(GIVEN DATA begins)

(** A step of the hardware: the screen is one row further in the memory, or
    has been copied to its start. *)
Lemma scrup_hard_sim s :
  con_ok v s -> is_ega v = true ->
  let n := Z.shiftr ((lines - 1) * cols) 1 in
  sim (scrup_hard v s)
    (with_mem (m ← movsl (Z.to_nat n) 2 cols 0 (screen v s);
               stosw (Z.to_nat cols) 1 (n * 2) (vc_video_erase_char s) m) (plain v s)).
Proof using Hv.
  intros Hs He n. destruct (first_word_spec s Hs) as (Ho & Eo & Hfit & Hw & Esz).
  pose proof (co_core _ _ Hs) as []. pose proof Hv as [Hc _ Hl]. fold cols lines in Hc, Hl.
  destruct (scroll_words (lines - 1)) as (Hn0 & Hn & Hn'); [lia |]. fold n in Hn0, Hn, Hn'.
  assert (Ew : words v = lines * cols) by done.
  assert (Hcw : cols <= words v) by nia. pose proof row_cols as Hrow.
  assert (forall l' o', length l' = length (vmem s) -> 0 <= o' -> o' + words v <= Z.of_nat (length l') ->
    (forall k, 0 <= k < words v -> l' !! Z.to_nat (o' + k) =
       if decide (k < words v - cols) then vmem s !! Z.to_nat (first_word s + cols + k)
       else Some (vc_video_erase_char s)) ->
    sim (Some (set_origin v (moved s l' o')))
      (with_mem (m ← movsl (Z.to_nat n) 2 cols 0 (screen v s);
                 stosw (Z.to_nat cols) 1 (n * 2) (vc_video_erase_char s) m) (plain v s))) as Hfin.
  { intros l' o' H1 H2 H3 H4. unfold screen, n.
    rewrite (scrolled_screen (vmem s) l' (first_word s) o') by done.
    destruct (moved_ok s l' o') as [Hok Hpl]; try done. cbn [with_mem fmap option_fmap option_map].
    unfold with_mem. cbn [fmap option_fmap option_map]. apply sim_ret; [done | by rewrite Hpl]. }
  unfold scrup_hard. fold cols lines n.
  set (s1 := s <| vc_origin ::= fun o => o + video_size_row v |> <| vc_pos ::= fun p => p + video_size_row v |>
               <| vc_scr_end ::= fun e => e + video_size_row v |>).
  change (vc_video_mem_end s1) with (vc_video_mem_end s).
  change (vc_scr_end s1) with (vc_scr_end s + video_size_row v).
  change (vc_origin s1) with (vc_origin s + video_size_row v).
  change (vmem s1) with (vmem s). change (vc_video_erase_char s1) with (vc_video_erase_char s).
  change (idx s1) with (idx s). rewrite Hrow.
  destruct (Z.ltb_spec (vc_video_mem_end s) (vc_scr_end s + 2 * cols)).
  - rewrite idx_screen by done.
    destruct (movsl_lookup (Z.to_nat n) (first_word s + cols) 0 (vmem s)) as (m & -> & Hm & Hml); [lia | nia |].
    cbn [mbind option_bind].
    destruct (stosw_lookup (Z.to_nat cols) (vc_video_erase_char s) (n * 2) m) as (m' & -> & Hm' & Hml'); [lia | nia |].
    unfold with_mem at 1. cbn [fmap option_fmap option_map mbind option_bind].
    match goal with |- sim (Some (set_origin _ ?x)) _ => replace x with (moved s m' 0) end.
    + apply Hfin; [lia | lia | nia |]. intros k Hk. rewrite Hml' by lia.
      destruct (decide (k < words v - cols)).
      * rewrite decide_False by lia. rewrite Hml by lia. rewrite decide_True by lia. f_equal. lia.
      * by rewrite decide_True by lia.
    + unfold moved, s1. apply vc_eq; [done | vc_cbn; lia |].
      rewrite Z.mul_0_r, Z.add_0_r. cbn. f_equal; lia.
  - rewrite Z.add_simpl_r.
    replace (idx s (vc_scr_end s)) with (first_word s + words v) by (rewrite <- idx_screen by done; f_equal; lia).
    destruct (stosw_lookup (Z.to_nat cols) (vc_video_erase_char s) (first_word s + words v) (vmem s))
      as (m' & -> & Hm' & Hml'); [lia | nia |].
    unfold with_mem at 1. cbn [fmap option_fmap option_map mbind option_bind].
    match goal with |- sim (Some (set_origin _ ?x)) _ => replace x with (moved s m' (first_word s + cols)) end.
    + apply Hfin; [lia | lia | nia |]. intros k Hk. rewrite Hml' by lia.
      destruct (decide (k < words v - cols)).
      * rewrite decide_False by lia. f_equal.
      * by rewrite decide_True by lia.
    + unfold moved, s1. apply vc_eq; [done | vc_cbn; lia |].
      cbn. f_equal; lia.
Qed.

Lemma scrup_sim t b s : con_ok v s -> 0 <= t -> sim (scrup v t b s) (scrup (soft v) t b (plain v s)).
Proof using Hv.
  intros Hs Ht. unfold scrup. soft_simpl. fold cols lines. cbn [andb].
  destruct (Z.ltb_spec lines b); [by apply sim_ret |]. destruct (Z.leb_spec b t); [by apply sim_ret |]. cbn [orb].
  destruct (is_ega v) eqn:He; [| by apply scrup_soft_sim].
  destruct (Z.eqb_spec t 0) as [-> |]; [| by apply scrup_soft_sim].
  destruct (Z.eqb_spec b lines) as [-> |]; [| by apply scrup_soft_sim]. cbn [andb].
  replace (lines - 0 - 1) with (lines - 1) by lia. plain_simpl.
  replace (0 + video_size_row v * (0 + 1)) with (2 * cols) by (rewrite row_cols; lia).
  replace (0 + video_size_row v * 0) with (2 * 0) by lia. rewrite !idx_plain. by apply scrup_hard_sim.
Qed.

Lemma scrdown_sim t b s : con_ok v s -> 0 <= t -> sim (scrdown v t b s) (scrdown (soft v) t b (plain v s)).
Proof using Hv.
  intros Hs Ht. unfold scrdown. plain_simpl. fold cols lines.
  destruct (Z.ltb_spec lines b); [by apply sim_ret |]. destruct (Z.leb_spec b t); [by apply sim_ret |]. cbn [orb].
  destruct (scroll_words (b - t - 1)) as (Hn0 & Hn & Hn'); [lia |]. set (n := Z.shiftr _ 1) in *.
  assert (Hw : words v = lines * cols) by done. pose proof Hv as [Hc [c Hcc] Hl]. fold cols lines in Hc, Hl, Hcc.
  rewrite row_cols. replace (vc_origin s + 2 * cols * b - 4) with (vc_origin s + 2 * (cols * b - 2)) by lia.
  replace (vc_origin s + 2 * cols * (b - 1) - 4) with (vc_origin s + 2 * (cols * (b - 1) - 2)) by lia.
  plain_simpl.
  replace (0 + 2 * cols * b - 4) with (2 * (cols * b - 2)) by lia.
  replace (0 + 2 * cols * (b - 1) - 4) with (2 * (cols * (b - 1) - 2)) by lia.
  rewrite !idx_screen by done. rewrite !idx_plain.
  replace (first_word s + (cols * b - 2) - n * 2 + 1) with (first_word s + (cols * b - 2 - n * 2 + 1)) by lia.
  apply scroll_sim; [done | |].
  - intros j Hj. rewrite Hn' in Hj. nia.
  - intros j Hj. nia.
Qed.

(** An operation that ends without a pending wrap. *)
Lemma no_wrap_sim r r' b :
  sim r r' -> sim (s ← r; Some (s <| vc_need_wrap := b |>)) (s ← r'; Some (s <| vc_need_wrap := b |>)).
Proof using Type. intros H. eapply sim_bind; [exact H |]. intros s Hs. apply sim_ret; [vc_ok | done]. Qed.

Lemma region_top s : con_ok v s -> 0 <= vc_top s.
Proof using Type. intros [[] _]. lia. Qed.
Lemma cursor_y s : con_ok v s -> 0 <= vc_y s.
Proof using Type. intros [[] _]. lia. Qed.

Lemma lf_sim s : con_ok v s -> sim (lf v s) (lf (soft v) (plain v s)).
Proof using Hv.
  intros Hs. unfold lf. plain_simpl.
  destruct (Z.ltb_spec (vc_y s + 1) (vc_bottom s)).
  - apply sim_ret; [vc_ok |]. apply vc_eq; [done | vc_cbn; lia | done].
  - apply no_wrap_sim, scrup_sim; [done | by apply region_top].
Qed.

Lemma ri_sim s : con_ok v s -> sim (ri v s) (ri (soft v) (plain v s)).
Proof using Hv.
  intros Hs. unfold ri. plain_simpl.
  destruct (Z.ltb_spec (vc_top s) (vc_y s)).
  - apply sim_ret; [vc_ok |]. apply vc_eq; [done | vc_cbn; lia | done].
  - apply no_wrap_sim, scrdown_sim; [done | by apply region_top].
Qed.

(** ** Erasing *)

Lemma erase_sim count start start' i s :
  con_ok v s -> start = vc_origin s + 2 * i -> start' = 2 * i -> 0 <= i -> i + count <= words v ->
  sim (erase_words count start s) (erase_words count start' (plain v s)).
Proof using Hv.
  intros Hs -> -> Hi Hc. destruct (first_word_spec s Hs) as (? & ? & ? & ? & ?). unfold erase_words.
  apply no_wrap_sim. rewrite idx_screen by done. rewrite idx_plain. apply sim_mem; [done |].
  plain_simpl.
  apply stosw_win; lia || done || (intros; lia).
Qed.

Lemma half_of a : a * 2 / 2 = a.
Proof using Type. by apply Z.div_mul. Qed.

Lemma csi_J_sim p s : con_ok v s -> sim (csi_J v p s) (csi_J (soft v) p (plain v s)).
Proof using Hv.
  intros Hs. unfold csi_J. plain_simpl.
  fold cols lines. destruct (first_word_spec s Hs) as (_ & _ & _ & Hw & Esz). pose proof row_cols as Hrow.
  destruct (at_word_bounds s Hs) as [Hb1 Hb2]. assert (Ew : words v = lines * cols) by done.
  pose proof (co_core _ _ Hs) as []. fold cols lines in co_x0, co_y0. unfold at_word in *.
  plain_simpl.
  replace (vc_scr_end s - vc_pos s) with ((words v - (vc_y s * cols + vc_x s)) * 2) by lia.
  replace (screen_size v - (vc_pos s - vc_origin s)) with ((words v - (vc_y s * cols + vc_x s)) * 2) by lia.
  replace (vc_pos s - vc_origin s - 0) with ((vc_y s * cols + vc_x s) * 2) by lia.
  replace (vc_pos s - vc_origin s) with ((vc_y s * cols + vc_x s) * 2) by lia. rewrite !half_of.
  destruct (Z.eqb_spec p 0); [eapply erase_sim with (i := vc_y s * cols + vc_x s); try done; lia |].
  destruct (Z.eqb_spec p 1); [eapply erase_sim with (i := 0); try done; lia |].
  destruct (Z.eqb_spec p 2); [eapply erase_sim with (i := 0); try done; lia |].
  by apply sim_ret.
Qed.

Lemma csi_K_sim p s : con_ok v s -> sim (csi_K v p s) (csi_K (soft v) p (plain v s)).
Proof using Hv.
  intros Hs. unfold csi_K. plain_simpl. fold cols. pose proof row_cols as Hrow.
  destruct (at_word_bounds s Hs) as [Hb1 Hb2]. pose proof (co_core _ _ Hs) as []. fold cols lines in co_x0, co_y0.
  plain_simpl.
  destruct (Z.eqb_spec p 0); [eapply erase_sim with (i := vc_y s * cols + vc_x s); try done; lia |].
  destruct (Z.eqb_spec p 1); [eapply erase_sim with (i := vc_y s * cols); try done; lia |].
  destruct (Z.eqb_spec p 2); [eapply erase_sim with (i := vc_y s * cols); try done; lia |].
  by apply sim_ret.
Qed.

(** ** Characters and lines *)

Lemma insert_char_sim s : con_ok v s -> sim (insert_char v s) (insert_char (soft v) (plain v s)).
Proof using Hv.
  intros Hs. unfold insert_char. apply no_wrap_sim. rewrite idx_pos, idx_pos_plain by done.
  plain_simpl.
  destruct (first_word_spec s Hs) as (? & ? & ? & ? & ?). destruct (at_word_bounds s Hs).
  pose proof (co_x _ _ (co_core _ _ Hs)) as Hx. fold cols in Hx |- *. unfold at_word. apply sim_mem; [done |].
  plain_simpl. unfold screen. apply insert_words_win; lia.
Qed.

Lemma delete_char_sim s : con_ok v s -> sim (delete_char v s) (delete_char (soft v) (plain v s)).
Proof using Hv.
  intros Hs. unfold delete_char. apply no_wrap_sim. rewrite idx_pos, idx_pos_plain by done.
  plain_simpl.
  destruct (first_word_spec s Hs) as (? & ? & ? & ? & ?). destruct (at_word_bounds s Hs).
  pose proof (co_x _ _ (co_core _ _ Hs)) as Hx. fold cols in Hx |- *. unfold at_word. apply sim_mem; [done |].
  plain_simpl. unfold screen. apply delete_words_win; lia.
Qed.

Lemma insert_line_sim s : con_ok v s -> sim (insert_line v s) (insert_line (soft v) (plain v s)).
Proof using Hv. intros Hs. unfold insert_line. plain_simpl. by apply no_wrap_sim, scrdown_sim, cursor_y. Qed.
Lemma delete_line_sim s : con_ok v s -> sim (delete_line v s) (delete_line (soft v) (plain v s)).
Proof using Hv. intros Hs. unfold delete_line. plain_simpl. by apply no_wrap_sim, scrup_sim, cursor_y. Qed.

(** ** What leaves the screen alone *)

Definition geometry (s : vc) :=
  (vmem s, visible s, vc_video_mem_start s, vc_video_mem_end s, vc_origin s, vc_scr_end s, vc_pos s, (vc_x s, vc_y s),
   (vc_top s, vc_bottom s), (vc_npar s, vc_par s), vc_tab_stop s, (real_origin s, shown_origin s)).

Lemma geometry_ok s s' : geometry s' = geometry s -> con_ok v s -> con_ok v s'.
Proof using Type.
  intros E [[] Hsh]. unfold geometry in E.
  injection E as E1 E2 E3 E4 E5 E6 E7 E8 E9 E10 E11 E12 E13 E14 E15 E16.
  constructor; [constructor |];
    rewrite ?E1, ?E2, ?E3, ?E4, ?E5, ?E6, ?E7, ?E8, ?E9, ?E10, ?E11, ?E12, ?E13, ?E14, ?E15, ?E16; done.
Qed.

Definition quiet (f f' : vc -> vc) : Prop := forall s, geometry (f s) = geometry s /\ f' (plain v s) = plain v (f s).

Lemma quiet_sim f f' s : quiet f f' -> con_ok v s -> sim (Some (f s)) (Some (f' (plain v s))).
Proof using Type. intros Hf Hs. destruct (Hf s). apply sim_ret; [by eapply geometry_ok | done]. Qed.

Ltac quietly f := by apply (quiet_sim f f).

(GIVEN DATA ends)

**WHAT YOU ARE ASKED TO DO**
Wherever a line contains the string "assert", copy that line from the data.

**ANSWER TO THE EXERCISE**
  assert (Ew : words v = lines * cols) by done.
  assert (Hcw : cols <= words v) by nia. pose proof row_cols as Hrow.
  assert (forall l' o', length l' = length (vmem s) -> 0 <= o' -> o' + words v <= Z.of_nat (length l') ->
  assert (Hw : words v = lines * cols) by done. pose proof Hv as [Hc [c Hcc] Hl]. fold cols lines in Hc, Hl, Hcc.
  destruct (at_word_bounds s Hs) as [Hb1 Hb2]. assert (Ew : words v = lines * cols) by done.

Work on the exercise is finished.